[Stored data entries]
(** X19. The transitive set of a chunk is made of the chunk's own inputs:
    when [findTransitiveDeps] returns, every sorted chunk has a set, and it
    is the set of the paths, first occurrences in order, of what the
    dependency graph orders for the entry points of the chunk; the entry
    points are dependencies handed to [findTransitiveDeps], one for every
    input of the chunk's declaration and of that input's path. *)
Theorem findTransitiveDeps_orders_the_inputs {G : depGraph.Lib}
    (sortedChunkIds : list string) (dependencies : list depGraph.Dependency)
    (modules : list (string * ModuleConfig)) (trans : list (string * list string)) :
  findTransitiveDeps sortedChunkIds dependencies modules = Ok trans ->
  exists graph,
    depGraph.newGraph dependencies = Ok graph /\
    forall chunkId,
      In chunkId sortedChunkIds ->
      exists chunkConfig entryPoints ordered,
        Js.get chunkId modules = Some chunkConfig /\
        Forall2
          (fun input dep => depGraph.path dep = input /\ In dep dependencies)
          (inputs chunkConfig) entryPoints /\
        depGraph.order graph entryPoints = Ok ordered /\
        Js.get chunkId trans = Some (Js.newSet (map depGraph.path ordered)).
Proof.
  unfold findTransitiveDeps, bind.
  destruct (depGraph.newGraph dependencies) as [graph | e]; [| discriminate].
  intros Hrun. exists graph. split; [reflexivity |].
  set (pathToDep := Js.newMap (map (fun dep => (depGraph.path dep, dep)) dependencies))
    in Hrun.
  set (described := fun (chunkId : string) (set : list string) =>
         exists chunkConfig entryPoints ordered,
           Js.get chunkId modules = Some chunkConfig /\
           Forall2
             (fun input dep => depGraph.path dep = input /\ In dep dependencies)
             (inputs chunkConfig) entryPoints /\
           depGraph.order graph entryPoints = Ok ordered /\
           set = Js.newSet (map depGraph.path ordered)).
  assert (Hloop : forall ids acc out,
            foldM
              (fun chunkToTransitiveDepPathSet chunkId =>
                 match
                   match Js.get chunkId modules with
                   | Some c => Ok c
                   | None => Throw (TypeError "Cannot read property 'inputs' of undefined")
                   end
                 with
                 | Ok chunkConfig =>
                     match
                       mapM
                         (fun input =>
                            assertNonNullable (Js.get input pathToDep)
                              ("entryConfig.paths does not include the inputs: " ++ input))
                         (inputs chunkConfig)
                     with
                     | Ok entryPoints =>
                         match depGraph.order graph entryPoints with
                         | Ok ordered =>
                             Ok (Js.set chunkId (Js.newSet (map depGraph.path ordered))
                                   chunkToTransitiveDepPathSet)
                         | Throw e => Throw e
                         end
                     | Throw e => Throw e
                     end
                 | Throw e => Throw e
                 end) ids acc = Ok out ->
            (forall chunkId set, Js.get chunkId acc = Some set -> described chunkId set) ->
            (forall chunkId set, Js.get chunkId out = Some set -> described chunkId set) /\
            (forall chunkId, In chunkId ids -> exists set, Js.get chunkId out = Some set) /\
            (forall chunkId set, Js.get chunkId acc = Some set ->
                                 exists set', Js.get chunkId out = Some set')).
  { induction ids as [| id ids IH]; intros acc out Hfold Hacc; simpl in Hfold.
    - injection Hfold as <-. split; [exact Hacc |]. split; [intros ? [] | eauto].
    - destruct (Js.get id modules) as [chunkConfig |] eqn:Hconfig; [| discriminate].
      destruct (mapM _ (inputs chunkConfig)) as [entryPoints |] eqn:Hentries;
        [| discriminate].
      destruct (depGraph.order graph entryPoints) as [ordered |] eqn:Hordered;
        [| discriminate].
      apply IH in Hfold.
      + destruct Hfold as (Hout & Hids & Hkept). split; [exact Hout |]. split.
        * intros chunkId [<- | Hin]; [| now apply Hids].
          apply (Hkept id (Js.newSet (map depGraph.path ordered))).
          apply JsFacts.get_set_same.
        * intros chunkId set Hget. destruct (String.eqb id chunkId) eqn:Hid.
          -- apply String.eqb_eq in Hid. subst chunkId.
             apply (Hkept id (Js.newSet (map depGraph.path ordered))).
             apply JsFacts.get_set_same.
          -- apply String.eqb_neq in Hid. apply (Hkept chunkId set).
             now rewrite JsFacts.get_set_other.
      + intros chunkId set Hget. destruct (String.eqb id chunkId) eqn:Hid.
        * apply String.eqb_eq in Hid. subst chunkId.
          rewrite JsFacts.get_set_same in Hget. injection Hget as <-.
          exists chunkConfig, entryPoints, ordered.
          split; [exact Hconfig |]. split; [| split; [exact Hordered | reflexivity]].
          apply mapM_Forall2 in Hentries.
          clear - Hentries. induction Hentries as [| input dep ins ds Hdep _ IH];
            constructor; [| exact IH].
          unfold assertNonNullable in Hdep.
          destruct (Js.get input pathToDep) as [found |] eqn:Hfound; [| discriminate].
          injection Hdep as ->. unfold pathToDep, Js.newMap in Hfound.
          apply get_newMap_In in Hfound. destruct Hfound as [Hnone | Hin];
            [discriminate |].
          apply in_map_iff in Hin. destruct Hin as (dep' & [= <- <-] & Hin).
          split; [reflexivity | exact Hin].
        * apply String.eqb_neq in Hid. rewrite JsFacts.get_set_other in Hget by exact Hid.
          now apply Hacc. }
  apply Hloop in Hrun; [| intros ? ? [=]].
  destruct Hrun as (Hout & Hids & _).
  intros chunkId Hin. destruct (Hids chunkId Hin) as [set Hset].
  destruct (Hout chunkId set Hset) as (chunkConfig & entryPoints & ordered & H1 & H2 & H3 & ->).
  exists chunkConfig, entryPoints, ordered. repeat split; assumption.
Qed.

- **WORK REQUIRED**
In the data above, each line holding "match" is to be found and copied.

- **EXERCISE SOLUTION**
                 match
                   match Js.get chunkId modules with
                     match
                         match depGraph.order graph entryPoints with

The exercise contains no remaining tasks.